We like to think that technology is something that is constrained to the world of apps and computers. But it turns out that it’s finding applications pretty much anywhere, including in sports.
According to Business Insider, the reason for this is that sports are constantly evolving. Training regimes are being refined year after year, leading to stronger, faster athletes who break records with disturbing regularity.
But the progress that has been made so far isn’t about to end, according to author David Epstein. He predicts that new technologies, including genetics and computers, will be able to turn humans into monsters capable of achieving feats that were previously thought impossible. Here are just some of the techs that he envisions.
In the past, coaches could use video feeds to assess whether an athlete was training correctly or not. But the problem with these feeds is that they didn’t give an accurate 3D representation of what they athlete was doing. Instead, coaches had to watch a 2D video and infer ways that they could improve their technique from that.

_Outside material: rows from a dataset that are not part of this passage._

(* ===== verification/SpecBuilder.v ===== *)
(** Building the request text of a provider: protocol/http/spec_builder.rs,
    and [build_envelope] of transport/connect.rs, which calls it. *)
From S2P Require Import Prelude Str Types Envelope.
From stdpp Require Import options.

Inductive AuthPlacement :=
| AuthNone
| AuthHeader (name value : bytes)
| AuthUrlParam (key value : bytes)
| AuthUrlPath (token : bytes).

Record EnvelopeSpecBuilder := mkEnvelopeSpecBuilder {
  sb_http_method : bytes;
  sb_base_path : bytes;
  sb_host : bytes;
  sb_extra_headers : list (bytes * bytes);
  sb_body_tpl : bytes;
  sb_max_body : Z;
  sb_auth : AuthPlacement;
}.

Definition DEFAULT_BODY : bytes :=
  json "{'jsonrpc':'2.0','id':1,'method':'sendTransaction','params':['<<BODY>>',{'encoding':'base64','skipPreflight':true,'maxRetries':0}]}".

Definition BODY_SENTINEL : bytes := str "<<BODY>>".
Definition CL_SENTINEL : bytes := str "<<CL>>      ".

(** * The builder *)

Definition builder_new (method path host : bytes) (max_body : Z) : EnvelopeSpecBuilder :=
  mkEnvelopeSpecBuilder method path host [] DEFAULT_BODY max_body AuthNone.

Definition send_transaction (path host : bytes) (max_body : Z) : EnvelopeSpecBuilder :=
  builder_new (str "POST") path host max_body.

Definition auth_placement (b : EnvelopeSpecBuilder) (a : AuthPlacement) : EnvelopeSpecBuilder :=
  mkEnvelopeSpecBuilder (sb_http_method b) (sb_base_path b) (sb_host b) (sb_extra_headers b)
    (sb_body_tpl b) (sb_max_body b) a.

Definition body_template (b : EnvelopeSpecBuilder) (tpl : bytes) : EnvelopeSpecBuilder :=
  mkEnvelopeSpecBuilder (sb_http_method b) (sb_base_path b) (sb_host b) (sb_extra_headers b)
    tpl (sb_max_body b) (sb_auth b).

Definition header (b : EnvelopeSpecBuilder) (name value : bytes) : EnvelopeSpecBuilder :=
  mkEnvelopeSpecBuilder (sb_http_method b) (sb_base_path b) (sb_host b)
    (sb_extra_headers b ++ [(name, value)]) (sb_body_tpl b) (sb_max_body b) (sb_auth b).

(** The path with the token of the two URL placements. *)
Definition build_path (b : EnvelopeSpecBuilder) : bytes :=
  match sb_auth b with
  | AuthUrlParam key value => sb_base_path b ++ str "?" ++ key ++ str "=" ++ value
  | AuthUrlPath token => trim_end_matches x2f (sb_base_path b) ++ str "/" ++ token
  | _ => sb_base_path b
  end.

(** One header line: the name, a colon and a space, the value, the line ending. *)
Definition write_header (wire : bytes) (kv : bytes * bytes) : bytes :=
  wire ++ kv.1 ++ str ": " ++ kv.2 ++ CRLF.

Definition build (b : EnvelopeSpecBuilder) : EnvelopeSpec :=
  let wire := sb_http_method b ++ str " " ++ build_path b ++ str " HTTP/1.1" ++ CRLF in
  let wire := wire ++ str "Host: " ++ sb_host b ++ CRLF in
  let wire := wire ++ str "Content-Type: application/json" ++ CRLF in
  let wire := match sb_auth b with
              | AuthHeader name value => write_header wire (name, value)
              | _ => wire
              end in
  let wire := foldl write_header wire (sb_extra_headers b) in
  let wire := wire ++ str "Content-Length: <<CL>>      " ++ CRLF in
  let wire := wire ++ CRLF in
  let wire := wire ++ sb_body_tpl b in
  mkEnvelopeSpec wire
    (mkBodyPlaceholder BODY_SENTINEL (sb_max_body b))
    (Some (mkContentLengthSpec CL_SENTINEL 12)).

(** [build_envelope] of transport/connect.rs. *)
Definition placement_of (a : HttpAuth) : AuthPlacement :=
  match a with
  | HttpAuth_None => AuthNone
  | HttpAuth_Header name value => AuthHeader name value
  | HttpAuth_UrlParam key value => AuthUrlParam key value
  | HttpAuth_UrlPath token => AuthUrlPath token
  end.

Definition envelope_builder (p : ProviderConfig) : EnvelopeSpecBuilder :=
  let b := auth_placement
             (builder_new (str "POST") (ep_path (pc_endpoint p))
                (ep_server_name (pc_endpoint p)) (pc_max_body p))
             (placement_of (pc_auth p)) in
  match pc_body_template p with
  | [] => b
  | tpl => body_template b tpl
  end.

Definition build_envelope (p : ProviderConfig) : EnvelopeSpec := build (envelope_builder p).

(** * The text it writes, line by line *)

(** The lines of the header before the content length. *)
Definition auth_lines (a : AuthPlacement) : list bytes :=
  match a with
  | AuthHeader name value => [name ++ str ": " ++ value]
  | _ => []
  end.

Definition header_lines (b : EnvelopeSpecBuilder) : list bytes :=
  [sb_http_method b ++ str " " ++ build_path b ++ str " HTTP/1.1";
   str "Host: " ++ sb_host b;
   str "Content-Type: application/json"]
  ++ auth_lines (sb_auth b)
  ++ ((λ kv, kv.1 ++ str ": " ++ kv.2) <$> sb_extra_headers b).

(** Lines with their endings. *)
Definition crlf_lines (ls : list bytes) : bytes := concat ((λ l, l ++ CRLF) <$> ls).

Lemma crlf_lines_app ls1 ls2 : crlf_lines (ls1 ++ ls2) = crlf_lines ls1 ++ crlf_lines ls2.
Proof. unfold crlf_lines. by rewrite fmap_app, concat_app. Qed.

Lemma crlf_lines_cons l ls : crlf_lines (l :: ls) = l ++ CRLF ++ crlf_lines ls.
Proof. unfold crlf_lines. cbn. by rewrite <- app_assoc. Qed.

Lemma foldl_write_header wire kvs :
  foldl write_header wire kvs
  = wire ++ crlf_lines ((λ kv, kv.1 ++ str ": " ++ kv.2) <$> kvs).
Proof.
  revert wire. induction kvs as [|kv kvs IH]; intros wire; [by rewrite app_nil_r|].
  cbn [foldl fmap list_fmap]. rewrite IH, crlf_lines_cons. unfold write_header.
  by rewrite <- !app_assoc.
Qed.

(** The header up to the content-length placeholder. *)
Definition CL_NAME : bytes := str "Content-Length: ".
Definition header_text (b : EnvelopeSpecBuilder) : bytes :=
  crlf_lines (header_lines b) ++ CL_NAME.

Lemma zlen_CRLF : zlen CRLF = 2.
Proof. done. Qed.
Lemma zlen_CL_NAME : zlen CL_NAME = 16.
Proof. done. Qed.
Lemma zlen_CL_SENTINEL : zlen CL_SENTINEL = 12.
Proof. done. Qed.
Lemma zlen_BODY_SENTINEL : zlen BODY_SENTINEL = 8.
Proof. done. Qed.
#[export] Hint Rewrite zlen_CRLF zlen_CL_NAME zlen_CL_SENTINEL zlen_BODY_SENTINEL : len.

Lemma build_bytes b :
  es_bytes (build b) = header_text b ++ CL_SENTINEL ++ [] ++ HEADER_SEP ++ sb_body_tpl b.
Proof.
  unfold build, es_bytes. rewrite foldl_write_header.
  change (str "Content-Length: <<CL>>      ") with (CL_NAME ++ CL_SENTINEL).
  unfold header_text, header_lines, HEADER_SEP.
  rewrite !crlf_lines_app, !crlf_lines_cons.
  destruct (sb_auth b); unfold write_header, auth_lines;
    rewrite ?crlf_lines_cons, <- !app_assoc; cbn [app fst snd crlf_lines concat fmap list_fmap];
    rewrite <- ?app_assoc, ?app_nil_l; done.
Qed.

(** * Clean text: no placeholder and no line ending can start in it *)

Definition clean_byte (c : byte) : bool :=
  negb (Byte.eqb c x3c || Byte.eqb c CR || Byte.eqb c LF).
Definition is_clean (l : bytes) : bool := forallb clean_byte l.

Lemma is_clean_app a b : is_clean (a ++ b) = is_clean a && is_clean b.
Proof. apply forallb_app. Qed.

Lemma is_clean_not_elem c l : clean_byte c = false → is_clean l = true → c ∉ l.
Proof.
  intros Hc Hl Hin. unfold is_clean in Hl. rewrite forallb_forall in Hl.
  apply list_elem_of_In, Hl in Hin. congruence.
Qed.

Lemma is_clean_no l : is_clean l = true → (x3c ∉ l) ∧ (CR ∉ l) ∧ (LF ∉ l).
Proof. intros Hl. split_and!; by eapply is_clean_not_elem. Qed.

Lemma is_clean_trim c l : is_clean l = true → is_clean (trim_end_matches c l) = true.
Proof.
  unfold trim_end_matches, is_clean. rewrite !forallb_forall.
  intros Hl x Hx. apply Hl. rewrite <- list_elem_of_In in Hx |- *.
  rewrite elem_of_reverse in Hx. rewrite <- elem_of_reverse.
  revert Hx. generalize (reverse l). clear.
  induction l as [|y l IH]; simpl; [done|].
  destruct (Byte.eqb y c); [|done]. rewrite elem_of_cons. auto.
Qed.

(** What the configuration of a provider must look like for its header to be
    clean: no [<] and no line ending in the fields that go into it. *)
Definition clean_auth (a : AuthPlacement) : bool :=
  match a with
  | AuthNone => true
  | AuthHeader name value => is_clean name && is_clean value
  | AuthUrlParam key value => is_clean key && is_clean value
  | AuthUrlPath token => is_clean token
  end.
Definition clean_builder (b : EnvelopeSpecBuilder) : bool :=
  is_clean (sb_http_method b) && is_clean (sb_base_path b) && is_clean (sb_host b)
  && forallb (λ kv, is_clean kv.1 && is_clean kv.2) (sb_extra_headers b)
  && clean_auth (sb_auth b).

Lemma clean_build_path b :
  is_clean (sb_base_path b) = true → clean_auth (sb_auth b) = true →
  is_clean (build_path b) = true.
Proof.
  intros Hp Ha. unfold build_path. destruct (sb_auth b); cbn in Ha; try done.
  - apply andb_true_iff in Ha as [Hk Hv]. by rewrite !is_clean_app, Hp, Hk, Hv.
  - rewrite !is_clean_app, is_clean_trim, Ha by done. done.
Qed.

Lemma clean_header_lines b :
  clean_builder b = true → Forall (λ l, is_clean l = true ∧ l ≠ []) (header_lines b).
Proof.
  unfold clean_builder. rewrite !andb_true_iff, forallb_forall.
  intros ((((Hm&Hp)&Hh)&Hx)&Ha). unfold header_lines. rewrite !Forall_app. split_and!.
  - repeat constructor; rewrite ?is_clean_app, ?clean_build_path, ?Hm, ?Hh; try done.
    by destruct (sb_http_method b).
  - destruct (sb_auth b); cbn [auth_lines]; constructor; [|done].
    cbn in Ha. apply andb_true_iff in Ha as [Hn Hv].
    rewrite !is_clean_app, Hn, Hv. split; [done|]. by destruct name.
  - apply Forall_fmap, Forall_forall. intros [k v] Hin%list_elem_of_In.
    apply Hx, andb_true_iff in Hin as [Hk Hv]. cbn [fst snd] in Hk, Hv |- *. unfold compose. cbn [fst snd].
    rewrite !is_clean_app, Hk, Hv. split; [done|]. by destruct k.
Qed.

(** * Where the blank line and the placeholders are *)

Lemma find_sep_line l s :
  CR ∉ l → starts_with [CR] s = false →
  find_sub HEADER_SEP (l ++ CRLF ++ s) = (λ n, length l + 2 + n)%nat <$> find_sub HEADER_SEP s.
Proof.
  intros Hl Hs. unfold HEADER_SEP at 1. cbn [app CRLF].
  rewrite find_sub_skip by done.
  change (CR :: LF :: CRLF) with HEADER_SEP.
  assert (find_sub HEADER_SEP (CR :: LF :: s) = (λ n, 2 + n)%nat <$> find_sub HEADER_SEP s) as ->.
  { cbn [find_sub]. change (starts_with HEADER_SEP (CR :: LF :: s)) with (starts_with CRLF s).
    assert (starts_with CRLF s = false) as ->.
    { destruct s as [|b s]; [done|]. cbn [starts_with CRLF] in Hs |- *. by destruct (Byte.eqb CR b). }
    change (starts_with HEADER_SEP (LF :: s)) with false. by destruct (find_sub HEADER_SEP s). }
  destruct (find_sub HEADER_SEP s); cbn; [|done]. f_equal. lia.
Qed.

Lemma find_sep_lines ls s :
  Forall (λ l, is_clean l = true ∧ l ≠ []) ls → starts_with [CR] s = false →
  find_sub HEADER_SEP (crlf_lines ls ++ s)
  = Nat.add (length (crlf_lines ls)) <$> find_sub HEADER_SEP s.
Proof.
  intros Hls Hs. induction Hls as [|l ls [Hl Hne] Hls IH].
  { change (crlf_lines []) with (@nil byte). cbn [app length].
    by destruct (find_sub HEADER_SEP s). }
  rewrite crlf_lines_cons, <- !app_assoc, find_sep_line.
  - rewrite IH. destruct (find_sub HEADER_SEP s); cbn; [|done].
    rewrite !length_app. cbn. f_equal. lia.
  - by apply is_clean_no in Hl as (_&?&_).
  - destruct ls as [|l' ls]; [done|]. apply Forall_cons in Hls as [[Hl' Hne'] _].
    rewrite crlf_lines_cons. destruct l' as [|c l']; [done|]. cbn [app starts_with].
    apply is_clean_no in Hl' as (_&Hcr&_). apply not_elem_of_cons in Hcr as [Hc _].
    by rewrite byte_eqb_ne.
Qed.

3D modeling, when combined with biomechanics and motion capture technology allows athlete’s movements to be tracked in real time. That means that coaches can give direct feedback to athletes and offer suggestions to help them improve. Epstein says that this type of training is preventing occlusions, allowing deeper insights into technique.
Epstein has discovered in his research that different people respond to training regimes in a variety of ways. In the past, it was thought that the best way to train was to do what the most successful athletes in the field do and simply replicate that. But it turns out that what is good for the average person isn’t good for the individual athlete. Each athlete has their own biology and genetics which interacts differently depending on the stimuli they get.
Like in medicine, there is a move towards making training more personalized. Technology is allowing trainers to do this. It’s now possible to get a blueprint of an athlete’s genetic makeup and use that to determine which types of food they should be eating and what kind of training will be most useful for them.
Robots have been a part of sports for a long time. Table tennis robots, for instance, have long been a part of training for ping-pong tournaments. So too have tennis ball machines.
Epstein sees this trend going into high gear over the next few years. Robots, thanks to advances in deep learning, are developing motor skills at an alarming rate. Recently, Boston Dynamics showed off one of its DARPA robots skating around a warehouse and learning into corners like a professional human on rollerblades. It isn’t hard to imagine the technology progression to the point where a robot will be able to step in and train a human while offering data-driven advance collected from their suite of sensors.
Robots will probably work alongside coaches since they won’t be able to do things like pep talks. But in the search for better performance, they surely have a role.